(** * Ledger core of the halal-economy Discord bot (bot.py)

    A shallow embedding of the money-moving handlers of [bot.py] over an
    explicit model of the SQLite database they share.

    Modelling conventions:
    - REAL columns and Python floats are modelled as exact rationals [Q];
      floating-point rounding is not modelled.
    - TEXT identifiers and status strings are [string]s, compared with
      [String.eqb] as Python's [==] does.
    - Dates stored as ['%Y-%m-%d'] strings are day numbers ([Z]); string
      order on that format is day order.  "now" is the current day number:
      [(now - due).days] in the source is [now - due] because the time of day
      is below one day.
    - Free-text columns (descriptions, usernames, purposes) are left out.
    - Each SQL statement runs in the [sql] error/state monad; a handler's
      transaction is [run_tx]: a committed body keeps its final database, a
      rolled-back body or a raised exception keeps the database the
      transaction started from (an uncommitted transaction is discarded when
      the connection is closed or dropped). *)

From Stdlib Require Import String Ascii List NArith ZArith QArith Qabs Qround Lqa Bool Lia.
Import ListNotations.

Open Scope Q_scope.

(** ** Small helpers standing for Python's comparisons and string methods *)

Definition Qltb (x y : Q) : bool := negb (Qle_bool y x).

Definition is_digit (c : ascii) : bool :=
  let n := nat_of_ascii c in (Nat.leb 48 n && Nat.leb n 57)%bool.

Fixpoint all_digits (s : string) : bool :=
  match s with
  | EmptyString => true
  | String c r => is_digit c && all_digits r
  end.

(** [str.isdigit()] is false on the empty string. *)
Definition isdigit (s : string) : bool :=
  match s with EmptyString => false | _ => all_digits s end.

Definition lower_ascii (c : ascii) : ascii :=
  let n := nat_of_ascii c in
  if (Nat.leb 65 n && Nat.leb n 90)%bool then ascii_of_nat (n + 32) else c.

Fixpoint lower (s : string) : string :=
  match s with
  | EmptyString => EmptyString
  | String c r => String (lower_ascii c) (lower r)
  end.

(** ** Data model: the tables created by [init_database] *)

Inductive currency := gold_dinars | silver_dirhams.

Record user_row := mk_user {
  user_id : string;
  gold : Q;
  silver : Q }.

Definition balance_of (u : user_row) (c : currency) : Q :=
  match c with gold_dinars => gold u | silver_dirhams => silver u end.

Definition set_balance (u : user_row) (c : currency) (v : Q) : user_row :=
  match c with
  | gold_dinars => mk_user (user_id u) v (silver u)
  | silver_dirhams => mk_user (user_id u) (gold u) v
  end.

Record txn_row := mk_txn {
  tx_user_id : string;
  transaction_type : string;
  tx_amount : Q;
  tx_currency : string;
  partner_id : option string }.

Record app_row := mk_app {
  app_id : nat;
  app_borrower_id : string;
  app_loan_amount : Q;
  app_currency : string;
  app_due_date : Z;
  app_status : string;
  funded_by : option string }.

Record loan_row := mk_loan {
  loan_id : nat;
  lender_id : string;
  borrower_id : string;
  loan_amount : Q;
  loan_currency : string;
  due_date : Z;
  repaid_amount : Q;
  loan_status : string }.
Lemma indexing_a_source_witness :
  snd (bulk_index (Fixture.es_ok JNull) INDEX_NAME BATCH_SIZE
         (iter_jsons_in_path
            (Inputs.three_files Inputs.both_ids_text Inputs.broken_text
                                Inputs.uuid_text_text) Inputs.news))
  = inr 2
  /\ concat (bulks (fst (bulk_index (Fixture.es_ok JNull) INDEX_NAME BATCH_SIZE
         (iter_jsons_in_path
            (Inputs.three_files Inputs.both_ids_text Inputs.broken_text
                                Inputs.uuid_text_text) Inputs.news))))
     = [JObj [(lit "_index", JStr (lit "esindex-v1.0"));
              (lit "_id", JStr (lit "u1"));
              (lit "_source",
               JObj [(lit "uuid", JStr (lit "u1")); (lit "title", JNull);
                     (lit "text", JNull); (lit "author", JNull);
                     (lit "published", JNull); (lit "language", JNull);
                     (lit "sentiment", JNull); (lit "categories", JNull);
                     (lit "url", JNull)])];
        JObj [(lit "_index", JStr (lit "esindex-v1.0"));
              (lit "_id", JStr (lit "u2"));
              (lit "_source",
               JObj [(lit "uuid", JStr (lit "u2")); (lit "title", JNull);
                     (lit "text", JStr (lit "hello")); (lit "author", JNull);
                     (lit "published", JNull); (lit "language", JNull);
                     (lit "sentiment", JNull); (lit "categories", JNull);
                     (lit "url", JNull)])]].
Proof.
  pose proof (@indexing_a_source
            (Inputs.three_files Inputs.both_ids_text Inputs.broken_text
                                Inputs.uuid_text_text)
            Inputs.news (Fixture.es_ok JNull) INDEX_NAME BATCH_SIZE
            (fun _ _ => eq_refl)
            (fun Hd => False_ind _ (Bool.diff_true_false Hd))
            eq_refl) as [Hn [_ Ha]].
  split.
  - refine (eq_trans Hn _). vm_compute. reflexivity.
  - refine (eq_trans Ha _). vm_compute. reflexivity.
Defined.

(* ================================================================== *)
(** ** More on the query engine and the presenter *)

(** X15.  A failed search shows as an empty one: the [None] it returns,
    like any falsy result set (an empty dict, for one), makes the
    presenter print the single line [No results found.] and stop, so a
    caller that passes the result on prints the error line and then that
    line, and nothing raises. *)
Theorem failed_search_reports_no_results (repr : value -> pystr) (es : EsClient)
    (query_text index_name : pystr) (size : Z) :
  (forall e, es_search es index_name (query_body query_text) size = inl e ->
     bind (search_boolean_es es query_text index_name size)
          (fun res => display_search_results repr res query_text)
     = ([Print (lit "Error querying Elasticsearch: " ++ exn_str e);
         Print (lit "No results found.")], inr tt)) /\
  (forall res, truthy res = false ->
     display_search_results repr res query_text
     = ([Print (lit "No results found.")], inr tt)).
Proof.
  split.
  - intros e He. unfold search_boolean_es. rewrite He. reflexivity.
  - intros res Hf. unfold display_search_results. now rewrite Hf.
Qed.
Lemma sleepable_sec_within_limit (seconds : Q) :
  seconds <= sleepable_sec -> seconds <= sleep_limit.
Proof.
  unfold sleepable_sec, sleep_limit, sleep_ns_max. intros H.
  qdiv_const. lra.
Qed.

(** The pauses of the source, at most 200 ms, are within the limit. *)
Lemma short_sleep_within_limit (ms : Q) :
  ms <= 200 -> ms / 1000 <= sleep_limit.
Proof.
  intros H. apply sleepable_ms_within_limit. unfold sleepable_ms. lra.
Qed.

Lemma np_random_normal_run (loc scale g : Q) :
  0 <= scale -> np_random_normal loc scale g = inr (loc + scale * g).
Proof.
  intros H. unfold np_random_normal. apply Qltb_false in H. rewrite H.
  reflexivity.
Qed.

Lemma np_random_normal_negative_scale (loc scale g : Q) :
  scale < 0 ->
  np_random_normal loc scale g = inl (ValueError "scale < 0").
Proof.
  intros H. unfold np_random_normal. apply Qltb_spec in H. rewrite H.
  reflexivity.
Qed.

(** With ordered non-negative bounds the normal branch sleeps for the
    clamped sample and returns [None]. *)
Lemma human_delay_normal_run (min_ms max_ms g : Q) :
  0 <= min_ms -> min_ms <= max_ms -> max_ms / 1000 <= sleep_limit ->
  human_delay min_ms max_ms "normal" g
  = ([Sleep (np_clip ((min_ms + max_ms) / 2 + (max_ms - min_ms) / 6 * g)
               min_ms max_ms / 1000)],
     inr tt).
Proof.
  intros H0 Hle Hlim. unfold human_delay.
  destruct (decide ("normal" = "normal")) as [_|N]; [| congruence].
  rewrite np_random_normal_run by (qdiv_const; lra).
  pose proof (np_clip_bounds
                ((min_ms + max_ms) / 2 + (max_ms - min_ms) / 6 * g)
                min_ms max_ms Hle) as [Hlo Hhi].
  run_io. rewrite time_sleep_run; [reflexivity | |]; qdiv_const; lra.
Qed.

(** C9 (amended). For [0 <= min_ms <= max_ms], with [max_ms] a length
    that [time.sleep] accepts (at most [sleepable_ms], 9e12 ms),
    [human_delay] with the normal shape draws from the normal distribution
    of mean [(min_ms + max_ms) / 2] and standard deviation
    [(max_ms - min_ms) / 6], clamps the sample into [min_ms, max_ms], and
    then sleeps itself for that many milliseconds; it hands nothing back
    to the caller (it returns [None]). *)
Theorem human_delay_normal_sleeps_within_bounds (min_ms max_ms g : Q) :
  0 <= min_ms -> min_ms <= max_ms -> max_ms <= sleepable_ms ->
  exists delay_ms : Q,
    delay_ms = np_clip ((min_ms + max_ms) / 2 + (max_ms - min_ms) / 6 * g)
                 min_ms max_ms
    /\ min_ms <= delay_ms <= max_ms
    /\ effects (human_delay min_ms max_ms "normal" g)
       = [Sleep (delay_ms / 1000)]
    /\ outcome (human_delay min_ms max_ms "normal" g) = inr tt.
Proof.
  intros H0 Hle Hlim. eexists. split; [reflexivity |].
  split; [apply np_clip_bounds, Hle |].
  rewrite human_delay_normal_run
    by (assumption || apply sleepable_ms_within_limit, Hlim).
  split; reflexivity.
Qed.

(** The default bounds of [human_delay], 100 ms and 500 ms, with a sample
    three standard deviations above the mean. *)
Lemma human_delay_normal_sleeps_within_bounds_witness :
  exists delay_ms : Q,
    100 <= delay_ms <= 500
    /\ effects (human_delay 100 500 "normal" 3) = [Sleep (delay_ms / 1000)].
Proof.
  destruct (human_delay_normal_sleeps_within_bounds 100 500 3)
    as (delay_ms & _ & Hb & He & _).
  - vm_compute. discriminate.
  - vm_compute. discriminate.
  - vm_compute. discriminate.
  - exists delay_ms. split; assumption.
Defined.

(** The claim as the specification states it fails: the call does not
    hand a duration back, it sleeps (here for 0.3 s) and returns [None]. *)
Lemma human_delay_sleeps_itself :
  ~ effects (human_delay 100 500 "normal" 0) = []
  /\ exists s, human_delay 100 500 "normal" 0 = ([Sleep s], inr tt)
               /\ s == 0.3.
Proof.
  split.
  - vm_compute. discriminate.
  - eexists. split; [vm_compute; reflexivity | reflexivity].
Qed.




(** ** [human_click] *)

(** What the clamp of [human_click] guarantees: the lower bound is
    [(-width) // 2 + 5], one below [-(width // 2 - 5)] for an odd width. *)
Lemma human_click_offset_bounds (variance width height : Z) (gx gy : Q) :
  (0 <= variance)%Z -> (10 <= width)%Z -> (10 <= height)%Z ->
  exists dx dy : Z,
    human_click_offset variance width height gx gy = inr (dx, dy)
    /\ ((- width) / 2 + 5 <= dx <= width / 2 - 5)%Z
    /\ ((- height) / 2 + 5 <= dy <= height / 2 - 5)%Z.
Proof.
  intros Hv Hw Hh. unfold human_click_offset.
  assert (forall m : Z, (0 <= m)%Z -> 0 <= inject_Z m / 2) as Hscale.
  { intros m Hm. assert (0 <= inject_Z m) as H0.
    { change 0 with (inject_Z 0). rewrite <- Zle_Qle. exact Hm. }
    generalize dependent (inject_Z m). intros q Hq. qdiv_const. lra. }
  rewrite !np_random_normal_run
    by (apply Hscale; apply Z.min_glb; [lia | apply Z.div_pos; lia]).
  unfold mbind, result_bind, mret, result_ret, np_clip_int.
  eexists _, _. split; [reflexivity |].
  assert ((- width) / 2 + 5 <= width / 2 - 5)%Z
    by (pose proof (Z.div_le_mono (-20) (- width) 2);
        pose proof (Z.div_le_mono 20 width 2);
        assert (- width / 2 <= - 5)%Z
          by (apply Z.div_le_upper_bound; lia);
        assert (5 <= width / 2)%Z by (apply Z.div_le_lower_bound; lia);
        lia).
  assert ((- height) / 2 + 5 <= height / 2 - 5)%Z
    by (assert (- height / 2 <= - 5)%Z
          by (apply Z.div_le_upper_bound; lia);
        assert (5 <= height / 2)%Z by (apply Z.div_le_lower_bound; lia);
        lia).
  lia.
Qed.

(** X22. For an even width of at least 10 the clamp is symmetric: the
    horizontal offset that [human_click] computes stays within
    [width // 2 - 5] of the centre, whatever the variance and the
    sample. *)
Lemma human_click_offset_even_width
    (variance width height dx dy : Z) (gx gy : Q) :
  (10 <= width)%Z -> (width mod 2 = 0)%Z ->
  human_click_offset variance width height gx gy = inr (dx, dy) ->
  (Z.abs dx <= width / 2 - 5)%Z.
Proof.
  intros Hw Heven. unfold human_click_offset.
  destruct (np_random_normal 0 _ gx) as [e|x]; [discriminate |].
  unfold mbind at 1, result_bind at 1.
  destruct (np_random_normal 0 _ gy) as [e|y]; [discriminate |].
  unfold mbind, result_bind, mret, result_ret, np_clip_int.
  intros E. injection E as <- _.
  assert ((- width) / 2 = - (width / 2))%Z as Hneg.
  { rewrite (Z.div_mod width 2) at 1 by lia. rewrite Heven, Z.add_0_r.
    replace (- (2 * (width / 2)))%Z with ((- (width / 2)) * 2)%Z by lia.
    apply Z.div_mul. lia. }
  assert (5 <= width / 2)%Z by (apply Z.div_le_lower_bound; lia).
  rewrite Hneg. lia.
Qed.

──────────

Task
Retype word for word everything in the listing above from the line that holds "tx_user_id : string;" down to the line that holds "Inputs.uuid_text_text) Inputs.news))))". Keep both end lines and leave out the rest.

Answer below
  tx_user_id : string;
  transaction_type : string;
  tx_amount : Q;
  tx_currency : string;
  partner_id : option string }.

Record app_row := mk_app {
  app_id : nat;
  app_borrower_id : string;
  app_loan_amount : Q;
  app_currency : string;
  app_due_date : Z;
  app_status : string;
  funded_by : option string }.

Record loan_row := mk_loan {
  loan_id : nat;
  lender_id : string;
  borrower_id : string;
  loan_amount : Q;
  loan_currency : string;
  due_date : Z;
  repaid_amount : Q;
  loan_status : string }.
Lemma indexing_a_source_witness :
  snd (bulk_index (Fixture.es_ok JNull) INDEX_NAME BATCH_SIZE
         (iter_jsons_in_path
            (Inputs.three_files Inputs.both_ids_text Inputs.broken_text
                                Inputs.uuid_text_text) Inputs.news))
  = inr 2
  /\ concat (bulks (fst (bulk_index (Fixture.es_ok JNull) INDEX_NAME BATCH_SIZE
         (iter_jsons_in_path
            (Inputs.three_files Inputs.both_ids_text Inputs.broken_text
                                Inputs.uuid_text_text) Inputs.news))))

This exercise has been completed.